(Stored data entries)
(** * Futures position analysis: a shallow embedding and its properties

    The development follows [futures_analyzer.py] (data manager, strategy
    analyzer, term-structure analyzer, analysis engine),
    [performance_optimizer.py] (cache, cache key, retrying fetch, pooled
    data manager), [cloud_data_fetcher.py] (safe call, cloud fetch of the
    positions, demo data) and [cloud_config.py] (the shared configuration).

    Conventions of the embedding.
    - Text is a [string]; the alphabetic and digit tests are the ASCII ones.
    - Lot counts (open interest, its change, volume) are integers; a pandas
      float cell holding such a count is [VNum z], a missing one is [VNaN].
      Ratios computed from them are exact rationals ([Q]).  A count
      written as text is read by the grammar of [pd.to_numeric] (white
      space, sign, digits, decimal point, exponent); a text that is a
      number but no whole count (a fraction, an infinity, more than 15
      digits) is outside the embedding, and [whole_counts] names the
      tables without such a text.
    - A label may be carried by several columns: [row[c]] is then a Series
      of the cells under the label, whose truth value raises ValueError,
      and sorting by such a label raises ValueError as well.
    - Python exceptions are values of [exn]; code that may raise lives in the
      monad [result], and [try ... except Exception] is a [match] on it.
    - Python dictionaries keep insertion order: they are association lists,
      except the two directories (data and cache), which are finite maps
      from file names.
    - What the program does not own is a parameter: the data sources, the
      writing of workbooks, the order in which pooled tasks complete and the
      clock are fields of [Env]; the progress callback is an optional
      function that may raise.
    - A retry loop returns its value together with the calls and sleeps it
      made, in order; messages shown to the user are not kept.
    - [cached_data_fetch] runs under [st.cache_data(ttl=3600)]: the values
      stored, with the time of their storing, are part of the [World].
      Whether akshare can be imported and whether the platform has SIGALRM
      are fields of [Env]; the tasks of the pool run in threads other than
      the main one, where [signal.signal] raises ValueError.
    - The dictionaries of [cloud_config.py] are objects of a heap, so that
      two names for one dictionary are two references to one address. *)

From Stdlib Require Import ZArith QArith Qabs List String Ascii Bool Lia
  Permutation Sorted DecimalString.
From stdpp Require Import gmap strings.
Import ListNotations.
(** * Storage HTTP handlers of the volume manager (pkg/router/storage.go)

    A shallow embedding of the five gin handlers of [storageHandlers]
    ([createStorageHandler], [importStoragesHandler], [getStoragesHandler],
    [updateStorageHandler], [deleteStorageHandler]) and of the registration
    of their routes ([SetupStorageHandlers]), together with the parts
    of their collaborators that the handlers touch: the gin context and
    response writer, the [server.StorageActions] interface, the
    [TranslateValidate] helper and the logger.

    Handlers are effectful: they call the action layer (which owns the
    domain state), write to the response writer and log warnings.  They are
    embedded in a small state monad over a [World] that holds the response
    writer, the domain state, and two traces (action calls, warnings). *)

From stdpp Require Import base list strings.
From Stdlib Require Import ZArith.

Local Open Scope Z_scope.
Local Open Scope string_scope.
Local Open Scope list_scope.

(** ** Go slices

    A Go slice is either [nil] or a (possibly empty) sequence; the two differ
    once rendered as JSON ([null] against an array).  [append] on a nil slice
    yields a non-nil one. *)
Module Slice.

Inductive slice (A : Type) : Type :=
  | nil_slice
  | make_slice (l : list A).
Arguments nil_slice {A}.
Arguments make_slice {A} l.

Definition elems {A} (s : slice A) : list A :=
  match s with
  | nil_slice => []
  | make_slice l => l
  end.

Definition len {A} (s : slice A) : nat := length (elems s).

Definition append {A} (s : slice A) (x : A) : slice A :=
  make_slice (elems s ++ [x]).

Definition is_nil {A} (s : slice A) : bool :=
  match s with
  | nil_slice => true
  | make_slice _ => false
  end.

End Slice.
Export Slice.

(** ** Data model *)

(** [model.Storage]: the handlers read and write the fields [Name] and
    [Size] only. *)
Record Storage : Type := mkStorage {
  Name : string;
  Size : Z;
}.

(** Modelled from the spec: [kubeClientModel.ImportResult] belongs to an
    imported package whose source is not in src/.  The spec describes an
    entry as carrying an identifier, an optional secondary field and, for
    failures, an error message. *)
Record ImportResult : Type := mkImportResult {
  ir_name : string;
  ir_secondary : string;
  ir_message : option string;
}.

Record ImportResponse : Type := mkImportResponse {
  Imported : slice ImportResult;
  Failed : slice ImportResult;
}.

(** Modelled from the spec: [ImportResponse.ImportSuccessful(name, secondary)]
    (imported package, source not in src/) records one more entry at the end
    of the imported list. *)
Definition ImportSuccessful (resp : ImportResponse) (name secondary : string)
  : ImportResponse :=
  {| Imported := append (Imported resp) (mkImportResult name secondary None);
     Failed := Failed resp |}.

(** Modelled from the spec: [ImportResponse.ImportFailed(name, secondary,
    message)] (imported package, source not in src/) records one more entry,
    with its error message, at the end of the failed list. *)
Definition ImportFailed (resp : ImportResponse) (name secondary message : string)
  : ImportResponse :=
  {| Imported := Imported resp;
     Failed := append (Failed resp) (mkImportResult name secondary (Some message)) |}.

(** ** HTTP status codes used by the handlers (net/http) *)
Definition StatusOK : Z := 200.
Definition StatusCreated : Z := 201.
Definition StatusAccepted : Z := 202.
Definition StatusBadRequest : Z := 400.

(** Go's [error] interface: the one method the handlers use. *)
Class GoError (error : Type) : Type := Error : error → string.

(** ** The handlers and their collaborators *)
Section Handlers.

(** Types owned by collaborators: errors, [context.Context], the raw
    request body, the object rendered for an error, the update payload
    ([model.UpdateStorageRequest]) and the domain state behind the action
    layer. *)
Context {error RequestCtx Body ErrBody UpdateStorageRequest St : Type}.
Context `{!GoError error}.

(** *** gin *)

Record GinContext : Type := mkGinContext {
  Request_Body : Body;
  Request_Context : RequestCtx;
  Params : list (string * string);
}.

(** [ctx.Param(key)]: the value of the first path parameter named [key],
    the empty string when there is none. *)
Fixpoint ByName (ps : list (string * string)) (key : string) : string :=
  match ps with
  | [] => ""
  | (k, v) :: ps' => if decide (k = key) then v else ByName ps' key
  end.

Definition Param (ctx : GinContext) (key : string) : string :=
  ByName (Params ctx) key.

(** [binding.JSON] decoding the request body into a value of type [T]. *)
Class JSONBinding (T : Type) : Type := bindJSON : Body → error + T.

Definition ShouldBindWith {T} `{!JSONBinding T} (ctx : GinContext)
  : error + T :=
  bindJSON (Request_Body ctx).

(** What a handler hands to the JSON renderer. *)
Inductive Obj : Type :=
  | ObjError (e : ErrBody)
  | ObjImport (r : ImportResponse)
  | ObjStorages (l : slice Storage).

Inductive Rendered : Type :=
  | NoBody
  | JSONBody (o : Obj).

Record ResponseWriter : Type := mkResponseWriter {
  status : Z;
  body : Rendered;
  aborted : bool;
}.

(** A fresh gin response: status 200, nothing written, not aborted. *)
Definition fresh_writer : ResponseWriter :=
  {| status := StatusOK; body := NoBody; aborted := false |}.

(** *** The action layer *)

(** [server.StorageActions]: every action runs against the domain state
    and leaves a new one; a Go [error] result is [None] for [nil]. *)
Record StorageActions : Type := mkStorageActions {
  CreateStorage : RequestCtx → Storage → St → option error * St;
  GetStorages : RequestCtx → St → (slice Storage * option error) * St;
  UpdateStorage :
    RequestCtx → string → UpdateStorageRequest → St → option error * St;
  DeleteStorage : RequestCtx → string → St → option error * St;
}.

(** One entry of the trace of action calls. *)
Inductive Call : Type :=
  | CallCreateStorage (rc : RequestCtx) (s : Storage)
  | CallGetStorages (rc : RequestCtx)
  | CallUpdateStorage (rc : RequestCtx) (name : string)
      (req : UpdateStorageRequest)
  | CallDeleteStorage (rc : RequestCtx) (name : string).

(** *** TranslateValidate *)

Record TranslateValidate : Type := mkTranslateValidate {
  (** the structured validation error built for a binding error *)
  validation_error : GinContext → error → ErrBody;
  (** [HandleError(err)]: the status and body for a domain error *)
  HandleError : error → Z * ErrBody;
}.

(** Modelled from the spec: [TranslateValidate.BadRequest(ctx, err)]
    (pkg/router, its source is not in src/).  The spec says that a body
    failing to parse or validate always yields 400 with a structured
    validation error. *)
Definition BadRequest (tv : TranslateValidate) (ctx : GinContext)
  (err : error) : Z * ErrBody :=
  (StatusBadRequest, validation_error tv ctx err).

Record storageHandlers : Type := mkStorageHandlers {
  tv : TranslateValidate;
  acts : StorageActions;
}.

(** *** The world a handler runs in *)

Record World : Type := mkWorld {
  writer : ResponseWriter;
  domain : St;
  calls : list Call;
  warnings : list error;
}.

Definition Handler (A : Type) : Type := World → A * World.

Global Instance Handler_ret : MRet Handler := λ A a w, (a, w).
Global Instance Handler_bind : MBind Handler :=
  λ A B f m w, let '(a, w') := m w in f a w'.

Definition set_writer (rw : ResponseWriter) : Handler unit :=
  λ w, (tt, {| writer := rw; domain := domain w;
               calls := calls w; warnings := warnings w |}).

Definition get_writer : Handler ResponseWriter := λ w, (writer w, w).

(** [ctx.Status(code)] *)
Definition Status (code : Z) : Handler unit :=
  rw ← get_writer;
  set_writer {| status := code; body := body rw; aborted := aborted rw |}.

(** [ctx.JSON(code, obj)] *)
Definition JSON (code : Z) (obj : Obj) : Handler unit :=
  rw ← get_writer;
  set_writer {| status := code; body := JSONBody obj; aborted := aborted rw |}.

(** [ctx.Abort()] *)
Definition Abort : Handler unit :=
  rw ← get_writer;
  set_writer {| status := status rw; body := body rw; aborted := true |}.

(** [ctx.AbortWithStatusJSON(code, obj)]: [Abort] then [JSON]; it is
    called with the pair a [TranslateValidate] method returns. *)
Definition AbortWithStatusJSON (r : Z * ErrBody) : Handler unit :=
  _ ← Abort;
  JSON (fst r) (ObjError (snd r)).

(** [logrus.Warn(err)] *)
Definition logrus_Warn (err : error) : Handler unit :=
  λ w, (tt, {| writer := writer w; domain := domain w;
               calls := calls w; warnings := warnings w ++ [err] |}).

(** Running an action: the call is appended to the trace and the domain
    state is replaced by the one the action leaves. *)
Definition invoke {A} (c : Call) (action : St → A * St) : Handler A :=
  λ w, let '(a, d) := action (domain w) in
       (a, {| writer := writer w; domain := d;
              calls := calls w ++ [c]; warnings := warnings w |}).

(** [for _, x := range l { acc = body(x, acc) }] *)
Fixpoint range {A R} (l : list A) (body : A → R → Handler R) (acc : R)
  : Handler R :=
  match l with
  | [] => mret acc
  | x :: l' => acc' ← body x acc; range l' body acc'
  end.

(** *** The handlers *)

Context `{!JSONBinding Storage, !JSONBinding (slice string),
          !JSONBinding UpdateStorageRequest}.

Definition createStorageHandler (sh : storageHandlers) (ctx : GinContext)
  : Handler unit :=
  match ShouldBindWith (T:=Storage) ctx with
  | inl err => AbortWithStatusJSON (BadRequest (tv sh) ctx err)
  | inr req =>
      err ← invoke (CallCreateStorage (Request_Context ctx) req)
                   (CreateStorage (acts sh) (Request_Context ctx) req);
      match err with
      | Some err => AbortWithStatusJSON (HandleError (tv sh) err)
      | None => Status StatusCreated
      end
  end.

(** The body of the import loop: one name, the response built so far. *)
Definition import_one (sh : storageHandlers) (ctx : GinContext)
  (r : string) (resp : ImportResponse) : Handler ImportResponse :=
  let store := {| Name := r; Size := 100 |} in
  err ← invoke (CallCreateStorage (Request_Context ctx) store)
               (CreateStorage (acts sh) (Request_Context ctx) store);
  match err with
  | Some err =>
      _ ← logrus_Warn err;
      mret (ImportFailed resp r "" (Error err))
  | None => mret (ImportSuccessful resp r "")
  end.

Definition importStoragesHandler (sh : storageHandlers) (ctx : GinContext)
  : Handler unit :=
  match ShouldBindWith (T:=slice string) ctx with
  | inl err => AbortWithStatusJSON (BadRequest (tv sh) ctx err)
  | inr req =>
      let resp := {| Imported := make_slice []; Failed := make_slice [] |} in
      resp ← range (elems req) (import_one sh ctx) resp;
      JSON StatusAccepted (ObjImport resp)
  end.

Definition getStoragesHandler (sh : storageHandlers) (ctx : GinContext)
  : Handler unit :=
  '(storages, err) ← invoke (CallGetStorages (Request_Context ctx))
                            (GetStorages (acts sh) (Request_Context ctx));
  match err with
  | Some err => AbortWithStatusJSON (HandleError (tv sh) err)
  | None => JSON StatusOK (ObjStorages storages)
  end.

| PROBLEM REQUIREMENTS |
Find the lines above with the word "Modelled". Copy them out.

| EXERCISE SOLUTION |
(** Modelled from the spec: [kubeClientModel.ImportResult] belongs to an
(** Modelled from the spec: [ImportResponse.ImportSuccessful(name, secondary)]
(** Modelled from the spec: [ImportResponse.ImportFailed(name, secondary,
(** Modelled from the spec: [TranslateValidate.BadRequest(ctx, err)]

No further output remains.